# PROBLEM DESCRIPTION:
Go through the listing beneath this task and return every line that carries the string "coordinates".

* * * * *

Lemma find_stops_between_increasing_slice_witness :
  exists r d,
    find_stops_between scenario_store P3 P1 = [r]
    /\ get_segment_details osrm_down scenario_store line10 P3 P1 = Ok (Some d)
    /\ sb_orders r = [1; 2; 3]
    /\ List.map stop_id (sb_stops r) = rev (List.map d_id (route_stops d)).
Proof.
  destruct (find_stops_between_increasing_slice osrm_down scenario_store line10 P3 P1)
    as (sx & sy & r & d & Fx & Fy & Er & _ & Ed & _ & _ & _ & Hrev).
  - unfold line_orders_distinct. apply (bool_decide_unpack _). vm_compute. reflexivity.
  - vm_compute. auto.
  - intros s1 s2 H1 H2 L1 L2 A1 A2. vm_compute in H1, H2.
    repeat (destruct H1 as [<-|H1]; try discriminate);
      repeat (destruct H2 as [<-|H2]; try discriminate); try reflexivity; contradiction.
  - intros s1 s2 H1 H2 L1 L2 A1 A2. vm_compute in H1, H2.
    repeat (destruct H1 as [<-|H1]; try discriminate);
      repeat (destruct H2 as [<-|H2]; try discriminate); try reflexivity; contradiction.
  - exists r, d. vm_compute in Fx, Fy. inversion Fx; inversion Fy; subst sx sy.
    destruct Hrev as [Hs Ho]; [simpl; lia|].
    vm_compute in Er. inversion Er; subst r. repeat split; try assumption.
Defined.

(** C5, as stated, fails from P3 back to P1 on line 10 of the scenario:
    [find_stops_between] lists P1, P2, P3 where [get_segment_details] lists
    P3, P2, P1. *)
Lemma find_stops_between_not_direction_aware :
  ~ (forall osrm st X Y r d,
       In r (find_stops_between st X Y) ->
       get_segment_details osrm st (sb_bus_line r) X Y = Ok (Some d) ->
       List.map stop_id (sb_stops r) = List.map d_id (route_stops d)).
Proof.
  intros H.
  pose (r := mkStopsBetween line10 [P1; P2; P3] 3 [1; 2; 3]).
  assert (In r (find_stops_between scenario_store P3 P1)) as Hr by (vm_compute; auto).
  destruct (get_segment_details osrm_down scenario_store line10 P3 P1) as [[d|]|] eqn:E;
    try (vm_compute in E; discriminate).
  specialize (H osrm_down scenario_store P3 P1 r d Hr E).
  vm_compute in E. inversion E; subst d. vm_compute in H. discriminate.
Qed.

(** ** Zero coordinates *)

Lemma filter_map_comm {A} (f : A -> A) (p : A -> bool) l :
  (forall x, p (f x) = p x) ->
  List.filter p (List.map f l) = List.map f (List.filter p l).
Proof.
  intros H. induction l as [|x l IH]; simpl; [reflexivity|].
  rewrite H. destruct (p x); simpl; now rewrite IH.
Qed.

Lemma insert_sorted_map (f : RouteSegment -> RouteSegment) le x l :
  (forall a b, le (f a) (f b) = le a b) ->
  insert_sorted le (f x) (List.map f l) = List.map f (insert_sorted le x l).
Proof.
  intros H. induction l as [|y l IH]; simpl; [reflexivity|].
  rewrite H. destruct (le x y); simpl; [reflexivity|now rewrite IH].
Qed.

Lemma order_by_map (f : RouteSegment -> RouteSegment) le l :
  (forall a b, le (f a) (f b) = le a b) ->
  order_by le (List.map f l) = List.map f (order_by le l).
Proof.
  intros H. unfold order_by. induction l as [|x l IH]; simpl; [reflexivity|].
  rewrite IH. now apply insert_sorted_map.
Qed.

Lemma float_if_truthy_forget_zero (x : option Z) :
  float_if_truthy (match x with Some 0 => None | y => y end) = float_if_truthy x.
Proof. destruct x as [[| |]|]; reflexivity. Qed.

Lemma display_row_forget_zero s :
  display_row (forget_zero_segment s) = display_row s.
Proof.
  destruct s as [l [i nm ne rm re [[| |]|] [[| |]|]] o]; reflexivity.
Qed.

Lemma route_stops_coords_forget_zero l :
  route_stops_coords (List.map forget_zero_segment l) = route_stops_coords l.
Proof.
  induction l as [|s l IH]; [reflexivity|].
  destruct s as [ln [i nm ne rm re [[| |]|] [[| |]|]] o]; simpl; now rewrite IH.
Qed.

Lemma first_segment_forget_zero st line stop :
  first_segment (forget_zero_store st) line stop
  = forget_zero_segment <$> first_segment st line stop.
Proof.
  unfold first_segment. simpl. rewrite filter_map_comm, order_by_map by reflexivity.
  match goal with |- context [order_by by_order ?l] => destruct (order_by by_order l) end;
    reflexivity.
Qed.

Lemma segment_slice_forget_zero st line a b :
  segment_slice (forget_zero_store st) line a b
  = List.map forget_zero_segment (segment_slice st line a b).
Proof.
  unfold segment_slice. simpl.
  destruct (a <=? b); rewrite filter_map_comm, order_by_map by reflexivity; reflexivity.
Qed.

Lemma get_segment_details_forget_zero osrm st line start_stop end_stop :
  get_segment_details osrm (forget_zero_store st) line start_stop end_stop
  = get_segment_details osrm st line start_stop end_stop.
Proof.
  unfold get_segment_details. rewrite !first_segment_forget_zero.
  destruct (first_segment st line start_stop) as [sx|]; [|reflexivity].
  destruct (first_segment st line end_stop) as [sy|]; [|reflexivity].
  simpl. rewrite segment_slice_forget_zero.
  destruct (segment_slice st line (order sx) (order sy)) as [|s l]; [reflexivity|].
  rewrite route_stops_coords_forget_zero, length_map, map_map.
  rewrite (map_ext _ _ display_row_forget_zero). reflexivity.
Qed.

Lemma get_segment_details_rows osrm st line start_stop end_stop d row :
  get_segment_details osrm st line start_stop end_stop = Ok (Some d) ->
  In row (route_stops d) ->
  exists segment, In segment (all_route_segments st) /\ row = display_row segment.
Proof.
  unfold get_segment_details.
  destruct (first_segment st line start_stop) as [sx|]; [|discriminate].
  destruct (first_segment st line end_stop) as [sy|]; [|discriminate].
  destruct (negb _); [discriminate|].
  rewrite get_route_details_from_osrm_eq. simpl rbind.
  destruct (if (_ <? 2)%nat then _ else _) as [dist time].
  intros [= <-]. simpl. intros Hrow. apply in_map_iff in Hrow as (s & <- & Hs).
  exists s. split; [|reflexivity]. apply segment_slice_In in Hs. tauto.
Qed.

(** C10, as amended. A zero latitude or longitude is read as an absent one,
    field by field: replacing the zero coordinates of the store by NULL
    changes nothing in what [get_segment_details] returns. A segment whose
    stop has a zero coordinate adds no point to the sequence sent to the
    provider, and every row of [route_stops] shows [None] for a coordinate
    stored as zero, and the value for a coordinate stored as anything else:
    the other coordinate of such a stop is still displayed. *)
Theorem get_segment_details_zero_coordinate
    (osrm : list (Q * Q) -> http_reply) (st : Store) (line : BusLine)
    (start_stop end_stop : BusStop) :
  get_segment_details osrm (forget_zero_store st) line start_stop end_stop
  = get_segment_details osrm st line start_stop end_stop
  /\ (forall segment rest,
        latitude (bus_stop segment) = Some 0 \/ longitude (bus_stop segment) = Some 0 ->
        route_stops_coords (segment :: rest) = route_stops_coords rest)
  /\ (forall d row,
        get_segment_details osrm st line start_stop end_stop = Ok (Some d) ->
        In row (route_stops d) ->
        exists segment,
          In segment (all_route_segments st)
          /\ row = display_row segment
          /\ (latitude (bus_stop segment) = Some 0 -> d_latitude row = None)
          /\ (longitude (bus_stop segment) = Some 0 -> d_longitude row = None)
          /\ (forall z, latitude (bus_stop segment) = Some z -> z <> 0 ->
              d_latitude row = Some (z # 1000000))
          /\ (forall z, longitude (bus_stop segment) = Some z -> z <> 0 ->
              d_longitude row = Some (z # 1000000))).
Proof.
  split; [apply get_segment_details_forget_zero|]. split.
  - intros segment rest [H|H]; simpl; rewrite H; simpl; [reflexivity|].
    destruct (float_if_truthy _); reflexivity.
  - intros d row Hd Hrow.
    destruct (get_segment_details_rows _ _ _ _ _ _ _ Hd Hrow) as (s & Hs & ->).
    exists s. split; [assumption|]. split; [reflexivity|].
    split; [|split; [|split]].
    + intros H. simpl. now rewrite H.
    + intros H. simpl. now rewrite H.
    + intros z H Hz. simpl. rewrite H. simpl. destruct (Z.eqb_spec z 0); congruence.
    + intros z H Hz. simpl. rewrite H. simpl. destruct (Z.eqb_spec z 0); congruence.
Qed.

Lemma get_segment_details_zero_coordinate_witness :
  exists d,
    get_segment_details osrm_per_point equator_store line10 on_equator north2 = Ok (Some d)
    /\ stops_count d = 3%nat
    /\ total_distance_km d = Some (Fl (200 # 100))
    /\ (d_latitude <$> head (route_stops d)) = Some None
    /\ (d_longitude <$> head (route_stops d)) = Some (Some (96100000 # 1000000)).
Proof.
  destruct (get_segment_details osrm_per_point equator_store line10 on_equator north2)
    as [[d|]|] eqn:E; try (vm_compute in E; discriminate).
  destruct (get_segment_details_zero_coordinate osrm_per_point equator_store line10
              on_equator north2) as (_ & _ & H).
  destruct (H d (display_row (mkRouteSegment line10 on_equator 1)) E)
    as (s & _ & Hrow & Hlat & _ & _ & _).
  { vm_compute in E. inversion E. left. reflexivity. }
  exists d. vm_compute in E. inversion E. repeat split; reflexivity.
Defined.

(** The claim as worded fails: a stop with a zero latitude is not shown like
    a stop without coordinates, its longitude is displayed. *)
Lemma get_segment_details_zero_latitude_shows_longitude :
  latitude on_equator = Some 0
  /\ (exists d,
        get_segment_details osrm_down equator_store line10 on_equator north2 = Ok (Some d)
        /\ head (route_stops d)
           = Some (mkStopDisplay (py "Equator") (py "Equator") None None 1
                     None (Some (96100000 # 1000000)) 1))
  /\ ~ (forall osrm st line start_stop end_stop d segment,
          get_segment_details osrm st line start_stop end_stop = Ok (Some d) ->
          In (display_row segment) (route_stops d) ->
          latitude (bus_stop segment) = Some 0 \/ longitude (bus_stop segment) = Some 0 ->
          d_latitude (display_row segment) = None
          /\ d_longitude (display_row segment) = None).
Proof.
  split; [reflexivity|]. split.
  - eexists. split; reflexivity.
  - intros H.
    destruct (H osrm_down equator_store line10 on_equator north2 _
                (mkRouteSegment line10 on_equator 1) eq_refl) as [_ Hlng].
    + left. reflexivity.
    + left. reflexivity.
    + vm_compute in Hlng. discriminate.
Qed.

* * * * *

# YOUR SOLUTION:
(** ** Zero coordinates *)
    field by field: replacing the zero coordinates of the store by NULL
    a stop without coordinates, its longitude is displayed. *)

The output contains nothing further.